A marathon runner has been, for me, an un-understood entity ; and there was a time when I used to think it was something Ethiopians did. Anyway, I didn’t give a thought to the prospect of ever meeting anyone who did 26.2 miles in one go. This was till I met Dr Srinivas a couple of years back. But then I first knew him as a research scientist (at Berkeley) before I got to learn about his marathon exploits.
A research lab, I would have thought, is the least likely place to nurse a marathon runner. That Dr Srinivas averages a 14 hour-day at his lab, seven days a week, makes him even a less likely candidate to be in this business of long-distance running. What makes his case all the more baffling is his ‘fairly complicated’ domestic life. Didn’t I say I couldn’t understand marathon runners ?
I can’t say I still do, after reading Dr Srinivas blog post describing his latest marathon at Sacramento earlier this month.

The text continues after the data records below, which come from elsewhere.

(* ===== verification/File.v ===== *)
(** The part of <stdio.h> that the sources use on regular files.

    A [FILE*] is the content of the file and the position in it.  A write
    fails when the file would grow beyond [disk] bytes, and then leaves the file
    as it was.  [res (option A)] is the result of a function that returns a
    bool: [None] is false; [x ←? m; k] returns false if [m] does. *)
From stdpp Require Import base list numbers.
From Stdlib Require Import ZArith Lia.
From S2P Require Import Prelude.

Definition try_bind {A B} (m : res (option A)) (k : A -> res (option B)) : res (option B) :=
  match m with
  | Ok (Some x) => k x
  | Ok None => Ok None
  | CheckFailed => CheckFailed
  | OutOfBounds => OutOfBounds
  end.
Notation "x ←? m ; k" := (try_bind m (fun x => k)) (at level 20, m at level 100, k at level 200, only parsing) : stdpp_scope.
Notation "' x ←? m ; k" := (try_bind m (fun x => k))
  (at level 20, x pattern, m at level 100, k at level 200, only parsing) : stdpp_scope.

Record FILE := mkFile { content : bytes; fpos : Z }.
Definition empty_file : FILE := mkFile [] 0.

(** [l] with zeros up to the position [n]: the gap behind the end of a file. *)
Definition pad_to (n : Z) (l : bytes) : bytes := l ++ replicate (Z.to_nat (n - zlen l)) 0.

Section file_ops.
Context (disk : Z).

(** [fwrite] of one item; an item of no bytes is not written. *)
Definition fwrite (data : bytes) (f : FILE) : option FILE :=
  if (0 <? zlen data) && (fpos f + zlen data <=? disk) then
    let c := pad_to (fpos f) (content f) in
    Some (mkFile (ztake (fpos f) c ++ data ++ zdrop (fpos f + zlen data) c) (fpos f + zlen data))
  else None.
End file_ops.

(** [fread] of one item of [n] bytes; an item of no bytes is not read. *)
Definition fread (n : Z) (f : FILE) : option (bytes * FILE) :=
  if (0 <? n) && (fpos f + n <=? zlen (content f)) then
    Some (ztake n (zdrop (fpos f) (content f)), mkFile (content f) (fpos f + n))
  else None.

Definition fseek_cur (off : Z) (f : FILE) : option FILE :=
  if 0 <=? fpos f + off then Some (mkFile (content f) (fpos f + off)) else None.
Definition fseek_set (off : Z) (f : FILE) : FILE := mkFile (content f) off.
Definition fseek_end (f : FILE) : FILE := mkFile (content f) (zlen (content f)).

(** [fseek(fp, off, SEEK_SET)] with an unsigned offset, which becomes a [long]. *)
Definition fseek_u64 (off : Z) (f : FILE) : option FILE :=
  if off <? 2 ^ 63 then Some (fseek_set off f) else None.

(** * Lemmas *)

Lemma pad_to_id n l : n <= zlen l -> pad_to n l = l.
Proof. intros H. unfold pad_to. replace (Z.to_nat (n - zlen l)) with 0%nat by lia. apply app_nil_r. Qed.

(** Writing at the end appends. *)
Lemma fwrite_append disk data c :
  data <> [] -> zlen c + zlen data <= disk ->
  fwrite disk data (mkFile c (zlen c)) = Some (mkFile (c ++ data) (zlen (c ++ data))).
Proof.
  intros Hd Hl. unfold fwrite. cbn [content fpos]. destruct data as [|x data]; [done|].
  pose proof (zlen_nonneg c). pose proof (zlen_nonneg data). rewrite zlen_cons in *.
  rewrite (proj2 (Z.ltb_lt _ _)), (proj2 (Z.leb_le _ _)) by lia. cbn [andb]. rewrite pad_to_id by lia.
  rewrite ztake_all, zdrop_ge, app_nil_r, zlen_app, zlen_cons by lia. done.
Qed.

(** Writing over bytes of the file replaces them. *)
Lemma fwrite_over disk data pre old post p :
  data <> [] -> zlen old = zlen data -> p = zlen pre -> zlen (pre ++ old ++ post) <= disk ->
  fwrite disk data (mkFile (pre ++ old ++ post) p) = Some (mkFile (pre ++ data ++ post) (p + zlen data)).
Proof.
  intros Hd Ho -> Hl. unfold fwrite. cbn [content fpos]. rewrite !zlen_app in Hl.
  pose proof (zlen_nonneg pre). pose proof (zlen_nonneg post).
  assert (0 < zlen data) by (destruct data; [done|]; rewrite zlen_cons; pose proof (zlen_nonneg data); lia).
  rewrite (proj2 (Z.ltb_lt _ _)), (proj2 (Z.leb_le _ _)) by lia. cbn [andb]. rewrite pad_to_id by (rewrite zlen_app; pose proof (zlen_nonneg (old ++ post)); lia).
  rewrite ztake_app_exact by done. rewrite zdrop_app_ge, zdrop_app_exact by lia. done.
Qed.

Lemma fread_app pre b post p :
  b <> [] -> p = zlen pre -> fread (zlen b) (mkFile (pre ++ b ++ post) p) = Some (b, mkFile (pre ++ b ++ post) (p + zlen b)).
Proof.
  intros Hb ->. unfold fread. cbn [content fpos]. rewrite !zlen_app. pose proof (zlen_nonneg post).
  assert (0 < zlen b) by (destruct b; [done|]; rewrite zlen_cons; pose proof (zlen_nonneg b); lia).
  rewrite (proj2 (Z.ltb_lt _ _)), (proj2 (Z.leb_le _ _)) by lia. cbn [andb]. by rewrite zdrop_app_exact, ztake_app_exact.
Qed.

His narrative about a mindset and fighting spirit that kept him going, against a body in revolt made engaging read. After reading him Dr Srinivas struck me as someone capable of invoking a mental stamina that triumphs over a battered body.

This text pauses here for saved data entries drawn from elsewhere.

(* ===== verification/Records.v ===== *)
(** Model of the records of src/simpleperf/record.h and record.cpp other than
    [SampleRecord]: for each class its data, the constructor that parses a
    binary record and the constructor that builds one, and the round trips
    between the two.

    A builder allocates with [new char[size()]]; the bytes it leaves unwritten
    (alignment padding) keep the allocator's indeterminate contents, the
    argument [junk].  Uninitialised struct fields are arguments too. *)
From stdpp Require Import base list numbers strings.
From Stdlib Require Import ZArith Lia.
From S2P Require Import Prelude Utils RecordBase.

(** * Data structs *)

Local Notation "a ** b" := (pair_codec a b) (at level 35, right associativity).

Record MmapRecordDataType := mkMmapData {
  mmap_pid : Z; mmap_tid : Z; mmap_addr : Z; mmap_len : Z; mmap_pgoff : Z }.
Definition MmapRecordDataType_codec : codec MmapRecordDataType :=
  struct_codec (uint32_t ** uint32_t ** uint64_t ** uint64_t ** uint64_t)
    (fun '(p, (t, (a, (l, o)))) => mkMmapData p t a l o)
    (fun d => (mmap_pid d, (mmap_tid d, (mmap_addr d, (mmap_len d, mmap_pgoff d))))).

Record Mmap2RecordDataType := mkMmap2Data {
  mmap2_pid : Z; mmap2_tid : Z; mmap2_addr : Z; mmap2_len : Z; mmap2_pgoff : Z;
  mmap2_maj : Z; mmap2_min : Z; mmap2_ino : Z; mmap2_ino_generation : Z;
  mmap2_prot : Z; mmap2_flags : Z }.
Definition Mmap2RecordDataType_codec : codec Mmap2RecordDataType :=
  struct_codec (uint32_t ** uint32_t ** uint64_t ** uint64_t ** uint64_t ** uint32_t **
                uint32_t ** uint64_t ** uint64_t ** uint32_t ** uint32_t)
    (fun '(p, (t, (a, (l, (o, (j, (n, (i, (g, (r, f)))))))))) => mkMmap2Data p t a l o j n i g r f)
    (fun d => (mmap2_pid d, (mmap2_tid d, (mmap2_addr d, (mmap2_len d, (mmap2_pgoff d,
      (mmap2_maj d, (mmap2_min d, (mmap2_ino d, (mmap2_ino_generation d,
      (mmap2_prot d, mmap2_flags d))))))))))).

Record CommRecordDataType := mkCommData { comm_pid : Z; comm_tid : Z }.
Definition CommRecordDataType_codec : codec CommRecordDataType :=
  struct_codec (uint32_t ** uint32_t) (fun '(p, t) => mkCommData p t)
    (fun d => (comm_pid d, comm_tid d)).

Record ExitOrForkRecordDataType := mkForkData {
  fork_pid : Z; fork_ppid : Z; fork_tid : Z; fork_ptid : Z; fork_time : Z }.
Definition ExitOrForkRecordDataType_codec : codec ExitOrForkRecordDataType :=
  struct_codec (uint32_t ** uint32_t ** uint32_t ** uint32_t ** uint64_t)
    (fun '(p, (pp, (t, (pt, tm)))) => mkForkData p pp t pt tm)
    (fun d => (fork_pid d, (fork_ppid d, (fork_tid d, (fork_ptid d, fork_time d))))).

Record EventIdData := mkEventIdData { attr_id : Z; event_id : Z }.
Definition EventIdData_codec : codec EventIdData :=
  struct_codec (uint64_t ** uint64_t) (fun '(a, e) => mkEventIdData a e)
    (fun d => (attr_id d, event_id d)).

(** [simpleperf::UnwindingResult] *)
Record UnwindingResult := mkUnwindingResult {
  used_time : Z; stop_reason : Z; stop_info : Z; stack_start : Z; stack_end : Z }.

(** * Record classes: a base [Record] and pointers into its binary *)

Record MmapRecord := mkMmap { mmap_rec : Record_; mmap_data : Z; mmap_filename : Z }.
Record Mmap2Record := mkMmap2 { mmap2_rec : Record_; mmap2_data : Z; mmap2_filename : Z }.
Record CommRecord := mkComm { comm_rec : Record_; comm_data : Z; comm_comm : Z }.
Record ExitOrForkRecord := mkFork { fork_rec : Record_; fork_data : Z }.
Record LostRecord := mkLost { lost_rec : Record_; lost_id : Z; lost_lost : Z }.
Record BuildIdRecord := mkBuildIdRec {
  bid_rec : Record_; bid_pid : Z; bid_build_id : BuildId; bid_filename : Z }.
Record KernelSymbolRecord := mkKsym { ksym_rec : Record_; kallsyms_size : Z; kallsyms : Z }.
Record DsoRecord := mkDso {
  dso_rec : Record_; dso_type : Z; dso_id : Z; min_vaddr : Z; dso_name : Z }.
Record SymbolRecord := mkSymbol {
  sym_rec : Record_; sym_addr : Z; sym_len : Z; sym_dso_id : Z; sym_name : Z }.
Record TracingDataRecord := mkTracing { trc_rec : Record_; data_size : Z; trc_data : Z }.
Record EventIdRecord := mkEventId { eid_rec : Record_; eid_count : Z; eid_data : Z }.
Record CallChainRecord := mkCallChain {
  cc_rec : Record_; cc_pid : Z; cc_tid : Z; cc_chain_type : Z; cc_time : Z;
  cc_ip_nr : Z; cc_ips : Z; cc_sps : Z }.
Record UnwindingResultRecord := mkUnwinding {
  uw_rec : Record_; uw_time : Z; uw_result : UnwindingResult }.
Record UnknownRecord := mkUnknown { unk_rec : Record_; unk_data : Z }.

(** * Parsing constructors *)

(** The common text of the [MmapRecord], [Mmap2Record] and [CommRecord]
    constructors: a struct, a NUL-terminated name padded to 8, a [SampleId].
    Returns the base record and the pointers to struct and name. *)
Definition read_named {T} (c : codec T) (attr : perf_event_attr) (m : bytes)
    : res (Record_ * Z * Z) :=
  r ← Record_read m;
  let end_ := size (header r) in
  let data := header_size in
  let filename := data + sizeof c in
  n ← strlen m filename;
  let p := filename + Align (n + 1) 8 in
  _ ← CHECK (p <=? end_);
  s ← SampleId_ReadFromBinaryFormat attr (sample_id r) m p end_;
  Ok (set_sample_id s r, data, filename).

Definition MmapRecord_read (attr : perf_event_attr) (m : bytes) : res MmapRecord :=
  '(r, data, filename) ← read_named MmapRecordDataType_codec attr m;
  Ok (mkMmap r data filename).

Definition Mmap2Record_read (attr : perf_event_attr) (m : bytes) : res Mmap2Record :=
  '(r, data, filename) ← read_named Mmap2RecordDataType_codec attr m;
  Ok (mkMmap2 r data filename).

Definition CommRecord_read (attr : perf_event_attr) (m : bytes) : res CommRecord :=
  '(r, data, comm) ← read_named CommRecordDataType_codec attr m;
  Ok (mkComm r data comm).

Definition ExitOrForkRecord_read (attr : perf_event_attr) (m : bytes) : res ExitOrForkRecord :=
  r ← Record_read m;
  let end_ := size (header r) in
  let data := header_size in
  let p := data + sizeof ExitOrForkRecordDataType_codec in
  _ ← CHECK (p <=? end_);
  s ← SampleId_ReadFromBinaryFormat attr (sample_id r) m p end_;
  Ok (mkFork (set_sample_id s r) data).

Definition LostRecord_read (attr : perf_event_attr) (m : bytes) : res LostRecord :=
  r ← Record_read m;
  let end_ := size (header r) in
  '(id, p) ← MoveFromBinaryFormat uint64_t m header_size;
  '(lost, p) ← MoveFromBinaryFormat uint64_t m p;
  _ ← CHECK (p <=? end_);
  s ← SampleId_ReadFromBinaryFormat attr (sample_id r) m p end_;
  Ok (mkLost (set_sample_id s r) id lost).

Definition BuildIdRecord_read (m : bytes) : res BuildIdRecord :=
  r ← Record_read m;
  let end_ := size (header r) in
  '(pid, p) ← MoveFromBinaryFormat uint32_t m header_size;
  b ← mem_read m p BUILD_ID_SIZE;
  build_id ← BuildId_of_bytes b BUILD_ID_SIZE;
  let filename := p + Align BUILD_ID_SIZE 8 in
  n ← strlen m filename;
  let p := filename + Align (n + 1) 64 in
  _ ← CHECK (p =? end_);
  Ok (mkBuildIdRec r pid build_id filename).

Definition KernelSymbolRecord_read (m : bytes) : res KernelSymbolRecord :=
  r ← Record_read m;
  let end_ := size (header r) in
  '(ksize, p) ← MoveFromBinaryFormat uint32_t m header_size;
  _ ← CHECK (p + Align ksize 8 =? end_);
  Ok (mkKsym r ksize p).

Definition DsoRecord_read (m : bytes) : res DsoRecord :=
  r ← Record_read m;
  let end_ := size (header r) in
  '(ty, p) ← MoveFromBinaryFormat uint64_t m header_size;
  '(id, p) ← MoveFromBinaryFormat uint64_t m p;
  '(vaddr, p) ← MoveFromBinaryFormat uint64_t m p;
  n ← strlen m p;
  _ ← CHECK (p + Align (n + 1) 8 =? end_);
  Ok (mkDso r ty id vaddr p).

As he put it, marathon running, was for most part, a mentality, as it became evident to him early in the race . At Mile-10 he already started feeling his ‘body falling apart’. And there were 16 more miles to go. It was at this stage Dr Srinivas decided to ignore his body that kept telling him to slow down, eat, and replenish his electrolytes. This would have been good for his body; but, would have at the same time, made him feel a loser.
This was when Dr Srinivas did what his book prescribed for marathon runners, at the mid-way point. Determined to stay on track, he pushed himself beyond physical parameters for extreme stress. But then he had also to contend with an ‘ego in tatters, and a sense of self-loathing’. His book didn’t tell how to cope with this.
It was at this point – Mile-19 – that Dr Srinivas had a call from wife Maya on his cellphone. She wanted to know how he was doing ; and he could hear his little daughter Ila on the phone. He couldn’t be telling them about the state of battered ego. Dr Srinivas doesn’t tell us what he told his wife. But her phone call did seem to work wonders on him. He swallowed some salt tablet, ate and drank as much as he could, and focused on making it to the finish line – still over six miles away.
On his final mile Dr Srinivas felt his body rebel against his sprits – he could sense his abdominal muscles going in spasms, calf-muscles contracting, and toes curling into his shoes. Spirit was still willing – “If I had to crawl the last mile, I was going to finish the bloody marathon”. And he did – all 26.2 miles of it, in four hours. Which was 30 minutes more than the timeline he had set for himself. But Dr Srinivas had gained 54 minutes over his previous performance in San Francisco.
Where would it be next, Dr Srinivas ? My hunch is Baltimore. Maya mailed me they are moving there early in the new year. Johns Hopkins would soon have a marathon runner on their faculty.